По пути в Принстон он написал телеграмму, которую так и не отправил: «Дорогая Джиневра, простите за пляшущий почерк, который выводит далеко не твердая рука. Я только что пропустил три коктейля «Бронкс» и бутылочку сотерна по случаю встречи в поезде с моим однокашником Донахью». Он развернул с Джиневрой обширную переписку. Джиневра обещала прислать ему свою фотокарточку из «семейного альбома» и, одновременно, просила его фото, поскольку у нее остались довольно смутные воспоминания о его светлых волосах, больших голубых глазищах и очень шедшем ему коричневом вельветовом жилете. У Фицджеральда вскоре появились основания для ревности. До него дошли слухи, что после его отъезда из Септ-Пола на Джиневру положил глаз его заклятый соперник Рубен Уорнер, чары которого приобрели дополнительную силу после появления у него автомобиля «штуц бэркэт». Когда Фицджеральд написал Рубену письмо, требуя объяснений, ответ не рассеял его сомнения: «Скотт, ты мелешь чепуху, утверждая, будто я вечно обставляю тебя. Ведь я-то знаю, что тебя она любит больше. Это ты, черт бы тебя побрал, постоянно обскакиваешь меня. Но, несмотря ни на что, мы — друзья-соперники, и одно это утешает…

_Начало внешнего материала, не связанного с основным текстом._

(* ===== verification/MessageCache.v ===== *)
(** * The bounded message cache ([crates/pubsub/src/lib.rs],
      [BoundedMessageCache] and [TopicState]'s use of it)

    Each topic caches recent messages to answer IWANT and anti-entropy
    requests.  The cache bounds age, bytes and count on top of the [lru]
    crate's [LruCache], whose documented behaviour is the class [LruCache]:
    an ordered list of entries, most recently used first. *)

From S2P Require Import Prelude Types.

#[local] Open Scope Z_scope.

(** ** Association lists in recency order *)

Section Assoc.
Context {K V : Type} `{!EqDecision K}.
Implicit Types (l : list (K * V)) (k : K).

Fixpoint assoc (k : K) (l : list (K * V)) : option V :=
  match l with
  | [] => None
  | (k', v) :: l => if decide (k' = k) then Some v else assoc k l
  end.

Definition without (k : K) (l : list (K * V)) : list (K * V) := filter (λ kv, kv.1 ≠ k) l.

Lemma assoc_Some l k v : assoc k l = Some v → (k, v) ∈ l.
Proof.
  induction l as [|[k' v'] l IH]; [done|]. cbn. case_decide; [|right; auto].
  intros [= ->]. subst. by left.
Qed.

Lemma assoc_None l k : assoc k l = None ↔ k ∉ l.*1.
Proof.
  induction l as [|[k' v'] l IH]; cbn; [set_solver|]. case_decide; set_solver.
Qed.

Lemma assoc_elem l k v : NoDup l.*1 → (k, v) ∈ l → assoc k l = Some v.
Proof.
  induction l as [|[k' v'] l IH]; cbn; [set_solver|].
  intros [Hk Hnd]%NoDup_cons [[= -> ->]|Hin]%elem_of_cons; [by rewrite decide_True|].
  rewrite decide_False; [auto|]. intros ->. apply Hk. apply list_elem_of_fmap. by exists (k, v).
Qed.

Lemma elem_of_without l k kv : kv ∈ without k l ↔ kv.1 ≠ k ∧ kv ∈ l.
Proof. unfold without. by rewrite list_elem_of_filter. Qed.

Lemma without_id l k : k ∉ l.*1 → without k l = l.
Proof.
  induction l as [|[k' v'] l IH]; [done|]. intros Hk. unfold without in *.
  rewrite filter_cons_True by set_solver. f_equal. apply IH. set_solver.
Qed.

Lemma NoDup_filter_keys (P : K * V → Prop) `{!∀ x, Decision (P x)} l : NoDup l.*1 → NoDup (filter P l).*1.
Proof. intros Hnd. eapply sublist_NoDup; [exact Hnd|]. apply fmap_sublist, sublist_filter. Qed.

Lemma NoDup_front l k v : NoDup l.*1 → NoDup ((k, v) :: without k l).*1.
Proof.
  intros Hnd. cbn. apply NoDup_cons. split; [|by apply NoDup_filter_keys].
  rewrite list_elem_of_fmap. intros ([k' v'] & -> & [Hne _]%elem_of_without). by apply Hne.
Qed.

Lemma without_app_mid l1 l2 k v :
  NoDup (l1 ++ (k, v) :: l2).*1 → without k (l1 ++ (k, v) :: l2) = l1 ++ l2.
Proof.
  intros Hnd. rewrite fmap_app in Hnd. apply NoDup_app in Hnd as (_ & H1 & H2).
  cbn in H2. apply NoDup_cons in H2 as [H2 _].
  assert (k ∉ l1.*1) as Hk1 by (intros Hin; by apply (H1 k Hin); left).
  unfold without. rewrite filter_app, filter_cons_False by (cbn; naive_solver).
  f_equal; by apply without_id.
Qed.
End Assoc.

(** Filters that agree on the elements of the list. *)
Lemma filter_ext_in {A} (P Q : A → Prop) `{!∀ x, Decision (P x), !∀ x, Decision (Q x)} (l : list A) :
  (∀ x, x ∈ l → P x ↔ Q x) → filter P l = filter Q l.
Proof.
  induction l as [|x l IH]; intros Hl; [done|].
  assert (filter P l = filter Q l) as Heq by (apply IH; intros; apply Hl; by right).
  destruct (decide (P x)) as [HP|HP].
  - rewrite !filter_cons_True; [by f_equal|apply Hl; [by left|done]|done].
  - rewrite !filter_cons_False; [done|rewrite <-Hl; [done|by left]|done].
Qed.

Lemma filter_all {A} (P : A → Prop) `{!∀ x, Decision (P x)} (l : list A) :
  (∀ x, x ∈ l → P x) → filter P l = l.
Proof.
  induction l as [|x l IH]; intros Hl; [done|].
  rewrite filter_cons_True by (apply Hl; by left). f_equal. apply IH. intros. apply Hl. by right.
Qed.

(** ** The [lru] crate *)

Class LruCache (K V : Type) `{!EqDecision K} := {
  lru : Type;
  lru_new : Z → lru;
  lru_cap : lru → Z;
  lru_iter : lru → list (K * V);
  lru_get : lru → K → lru * option V;
  lru_get_mut : lru → K → (V → V) → lru * option V;
  lru_push : lru → K → V → lru * option (K * V);
  lru_pop : lru → K → lru * option V;
  lru_pop_lru : lru → lru * option (K * V);
  (** A new cache is empty and has the given capacity. *)
  lru_new_spec cap : lru_iter (lru_new cap) = [] ∧ lru_cap (lru_new cap) = cap;
  (** [get] and [get_mut] return the value and make the entry the most recent. *)
  lru_get_spec c k :
    lru_get c k = ((lru_get c k).1, assoc k (lru_iter c)) ∧ lru_cap (lru_get c k).1 = lru_cap c ∧
    lru_iter (lru_get c k).1 =
      match assoc k (lru_iter c) with Some v => (k, v) :: without k (lru_iter c) | None => lru_iter c end;
  lru_get_mut_spec c k f :
    lru_get_mut c k f = ((lru_get_mut c k f).1, assoc k (lru_iter c)) ∧
    lru_cap (lru_get_mut c k f).1 = lru_cap c ∧
    lru_iter (lru_get_mut c k f).1 =
      match assoc k (lru_iter c) with Some v => (k, f v) :: without k (lru_iter c) | None => lru_iter c end;
  (** [push] of a new key into a cache with room just adds it. *)
  lru_push_spec c k v :
    assoc k (lru_iter c) = None → Z.of_nat (length (lru_iter c)) < lru_cap c →
    (lru_push c k v).2 = None ∧ lru_cap (lru_push c k v).1 = lru_cap c ∧
    lru_iter (lru_push c k v).1 = (k, v) :: lru_iter c;
  lru_pop_spec c k :
    (lru_pop c k).2 = assoc k (lru_iter c) ∧ lru_cap (lru_pop c k).1 = lru_cap c ∧
    lru_iter (lru_pop c k).1 = without k (lru_iter c);
  (** [pop_lru] removes the least recently used entry. *)
  lru_pop_lru_spec c :
    lru_cap (lru_pop_lru c).1 = lru_cap c ∧
    match (lru_pop_lru c).2 with
    | Some kv => lru_iter c = lru_iter (lru_pop_lru c).1 ++ [kv]
    | None => lru_iter c = [] ∧ lru_iter (lru_pop_lru c).1 = []
    end;
}.
#[global] Hint Mode LruCache ! ! - : typeclass_instances.

Module MessageCache.

(** ** Data *)

Definition MESSAGE_HEADER_OVERHEAD_BYTES : Z := 256.
Definition MESSAGE_CRYPTO_OVERHEAD_BYTES : Z := 5500.

(** [compat::VerifiedInner]. *)
Record VerifiedInner := mkInner {
  author : PeerId;
  digest : list Z;
  revision : Z;
}.

Record CachedMessage := mkMessage {
  payload : list Z;
  header : MessageHeader;
  dropped : bool;
  local_origin : bool;
  inner_proof : option VerifiedInner;
}.

Record CachedEntry := mkEntry {
  message : CachedMessage;
  bytes : Z;
  inserted_at : Z;
}.

Definition MessageIdType : Type := list Z.

(** [usize] arithmetic saturates like [u64]. *)
Definition estimate_message_bytes (m : CachedMessage) : Z :=
  u64_sat_add (u64_sat_add (Z.of_nat (length (payload m))) MESSAGE_HEADER_OVERHEAD_BYTES)
    MESSAGE_CRYPTO_OVERHEAD_BYTES.

Definition counts_as_live_local (m : CachedMessage) : bool := local_origin m && negb (dropped m).

Section MessageCache.
Context `{!LruCache MessageIdType CachedEntry}.

(** The crate's cache of entries. *)
Notation Lru := (lru (K := MessageIdType) (V := CachedEntry)).

Record BoundedMessageCache := mkCache {
  entries : Lru;
  total_bytes : Z;
  max_count : Z;
  max_bytes : Z;
  max_age : Z;
  evicted_by_age : Z;
  evicted_by_bytes : Z;
  evicted_by_count : Z;
  live_local_origin : Z;
}.

Definition new (count max_bytes age : Z) : BoundedMessageCache :=
  mkCache (lru_new count) 0 count max_bytes age 0 0 0 0.

(** Why an entry leaves, for the counters. *)
Inductive Cause := ByAge | ByBytes | ByCount | Replaced.

Definition count_removed (live : Z) (e : CachedEntry) : Z :=
  if counts_as_live_local (message e) then sat_sub live 1 else live.

(** The bookkeeping after [e] has left the list: bytes, live count
    ([note_removed_entry]) and the counter of the cause. *)
Definition removed (c : BoundedMessageCache) (l : Lru) (e : CachedEntry) (why : Cause) : BoundedMessageCache :=
  mkCache l (sat_sub (total_bytes c) (bytes e)) (max_count c) (max_bytes c) (max_age c)
    (match why with ByAge => u64_sat_add (evicted_by_age c) 1 | _ => evicted_by_age c end)
    (match why with ByBytes => u64_sat_add (evicted_by_bytes c) 1 | _ => evicted_by_bytes c end)
    (match why with ByCount => u64_sat_add (evicted_by_count c) 1 | _ => evicted_by_count c end)
    (count_removed (live_local_origin c) e).

Definition with_entries (c : BoundedMessageCache) (l : Lru) : BoundedMessageCache :=
  mkCache l (total_bytes c) (max_count c) (max_bytes c) (max_age c)
    (evicted_by_age c) (evicted_by_bytes c) (evicted_by_count c) (live_local_origin c).

Definition has_live_local_origin (c : BoundedMessageCache) : bool := bool_decide (live_local_origin c > 0).

Definition set_dropped (e : CachedEntry) : CachedEntry :=
  mkEntry (mkMessage (payload (message e)) (header (message e)) true (local_origin (message e))
             (inner_proof (message e))) (bytes e) (inserted_at e).

(** [get_mut] promotes the entry whether or not the flag changes. *)
Definition mark_dropped (c : BoundedMessageCache) (id : MessageIdType) : BoundedMessageCache * bool :=
  match lru_get_mut (entries c) id set_dropped with
  | (_, None) => (c, false)
  | (l, Some e) =>
      let live :=
        if dropped (message e) then live_local_origin c
        else if local_origin (message e) then sat_sub (live_local_origin c) 1 else live_local_origin c in
      (mkCache l (total_bytes c) (max_count c) (max_bytes c) (max_age c)
         (evicted_by_age c) (evicted_by_bytes c) (evicted_by_count c) live, true)
  end.

Definition expired (c : BoundedMessageCache) (now : Z) (e : CachedEntry) : Prop :=
  elapsed_ns now (inserted_at e) >= max_age c.
#[global] Instance expired_dec c now e : Decision (expired c now e).
Proof. unfold expired, Z.ge. solve_decision. Defined.

Definition drop_expired (c : BoundedMessageCache) (id : MessageIdType) : BoundedMessageCache :=
  match lru_pop (entries c) id with
  | (l, Some e) => removed c l e ByAge
  | (_, None) => c
  end.

Definition prune_expired_at (c : BoundedMessageCache) (now : Z) : BoundedMessageCache :=
  let ids := (filter (λ kv, expired c now kv.2) (lru_iter (entries c))).*1 in
  foldl drop_expired c ids.

(** A [while] loop that pops the least recent entry; one iteration per entry
    and the one that stops are enough. *)
Fixpoint evict_while (fuel : nat) (over : BoundedMessageCache → bool) (why : Cause) (c : BoundedMessageCache) : BoundedMessageCache :=
  match fuel with
  | O => c
  | S fuel =>
      if over c then
        match lru_pop_lru (entries c) with
        | (l, Some (_, e)) => evict_while fuel over why (removed c l e why)
        | (_, None) => c
        end
      else c
  end.

Definition size_of (c : BoundedMessageCache) : nat := length (lru_iter (entries c)).

Definition over_bytes (incoming : Z) (c : BoundedMessageCache) : bool :=
  bool_decide (u64_sat_add (total_bytes c) incoming > max_bytes c).
Definition over_count (c : BoundedMessageCache) : bool :=
  bool_decide (u64_sat_add (Z.of_nat (size_of c)) 1 > max_count c).

Definition ensure_bytes_capacity (c : BoundedMessageCache) (incoming : Z) : BoundedMessageCache :=
  evict_while (S (size_of c)) (over_bytes incoming) ByBytes c.
Definition ensure_count_capacity_for_insert (c : BoundedMessageCache) : BoundedMessageCache :=
  evict_while (S (size_of c)) over_count ByCount c.

Definition add_entry (c : BoundedMessageCache) (id : MessageIdType) (e : CachedEntry) : BoundedMessageCache :=
  let c := mkCache (entries c) (u64_sat_add (total_bytes c) (bytes e)) (max_count c) (max_bytes c) (max_age c)
    (evicted_by_age c) (evicted_by_bytes c) (evicted_by_count c) (live_local_origin c) in
  let c :=
    match lru_push (entries c) id e with
    | (l, Some (_, evicted)) => removed c l evicted ByCount
    | (l, None) => with_entries c l
    end in
  mkCache (entries c) (total_bytes c) (max_count c) (max_bytes c) (max_age c)
    (evicted_by_age c) (evicted_by_bytes c) (evicted_by_count c)
    (if counts_as_live_local (message e) then u64_sat_add (live_local_origin c) 1 else live_local_origin c).

Definition insert_at (c : BoundedMessageCache) (id : MessageIdType) (m : CachedMessage) (now : Z) : BoundedMessageCache * bool :=
  let b := estimate_message_bytes m in
  let c := prune_expired_at c now in
  let c :=
    match lru_pop (entries c) id with
    | (l, Some existing) => removed c l existing Replaced
    | (_, None) => c
    end in
  if decide (b > max_bytes c) then (c, false)
  else
    let c := ensure_bytes_capacity c b in
    let c := ensure_count_capacity_for_insert c in
    (add_entry c id (mkEntry m b now), true).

В среду утром ко мне заглянула Мари и спросила, не присоединюсь ли я к их компании, на что я тут же согласился, и мы вшестером — я, и Дж. К. Джонстон, и Мари, г-жа Херси и еще какая-то старая перечница, приставленная приглядывать за девушками, — отправились на прогулку в карете. Когда я увидел последнюю парочку, я сказал себе: «Рубен, считай, что сегодня у тебя потерянный день». И все же, я начал прикидывать, как бы… (только чтобы старушенции не заметили — Э.Т.). Дж. К., мне кажется, думала о том же самом.
Не прошло и десяти минут, как Джиневра сунула руки в висевшую у нее на шее муфту и опустила ее себе на колени. Я сидел как остолоп… Ты знаешь, как трудно всегда бывает что-нибудь начать. И вдруг — что ты думаешь! — она уперлась в меня своим мягким локотком, и, когда я посмотрел на нее, она показала мне глазами на муфту. Как ты, конечно, догадался, я сунул свою лапу в муфту и… Остальное, надеюсь, тебе понятно. Когда я сжимал ее руку, она отвечала мне тем же. У-уф! Ты не можешь представить себе всей прелести! Послушай, Скотт, я надеюсь, ты никому не разболтаешь об этом. Следующим летом, если она снова приедет в Сент-Пол, мы славно проведем время».
Доходившие до Фицджеральда слухи о кавалерах Джиневры выводили его из себя, но она уверяла, что именно он ее избранник, и ее длинные письма, казалось, подтверждали это. Как-то она предложила ему приехать в Востовер: она была бы «без ума от счастья». Конечно, встреча не может состояться в идеальных условиях: им придется сидеть в застекленной гостиной школы под немеркнущим оком воспитательницы.
В один из февральских дней Фицджеральд отправился навестить Джиневру. Спустя много лет в рассказе «Безил и Клеопатра» он воспроизвел свою встречу с Джиневрой в тот день. «Искрясь светом и излучая тепло, еще более загадочно желанная, чем когда-либо ранее, неся свои пороки, словно драгоценности, она сошла к нему по лестнице в белом платье, и у него захватило дух от приветливости ее глаз».
Джиневра была явно польщена визитом Фицджеральда и в своем следующем письме предложила, чтобы они переписывались каждый день. Но Фицджеральд, который, как это с ним обычно бывало, возмечтал бог весть что, теперь впал в отчаяние. Он предостерегал ее, что, когда она устанет от его писем, в их отношениях наступит отчуждение. Порой он пытался получить от нее ответы на немыслимые вопросы («Опиши мне твое последнее увлечение») и поговаривал о принятии церковного сана. Не отказывал он себе и в том, чтобы поморализировать: у девушек, которые любят пофлиртовать, предупреждал он, мало что останется для последующей жизни. Когда Джиневра поехала домой на весенние каникулы, ее письма о веселом времяпровождении как кошки скребли его душу. «Даже сейчас, — начинал он одно из писем, — ты, может быть, сидишь с каким-нибудь «незнакомым чикагцем» с темными кудрями и ослепительной улыбкой».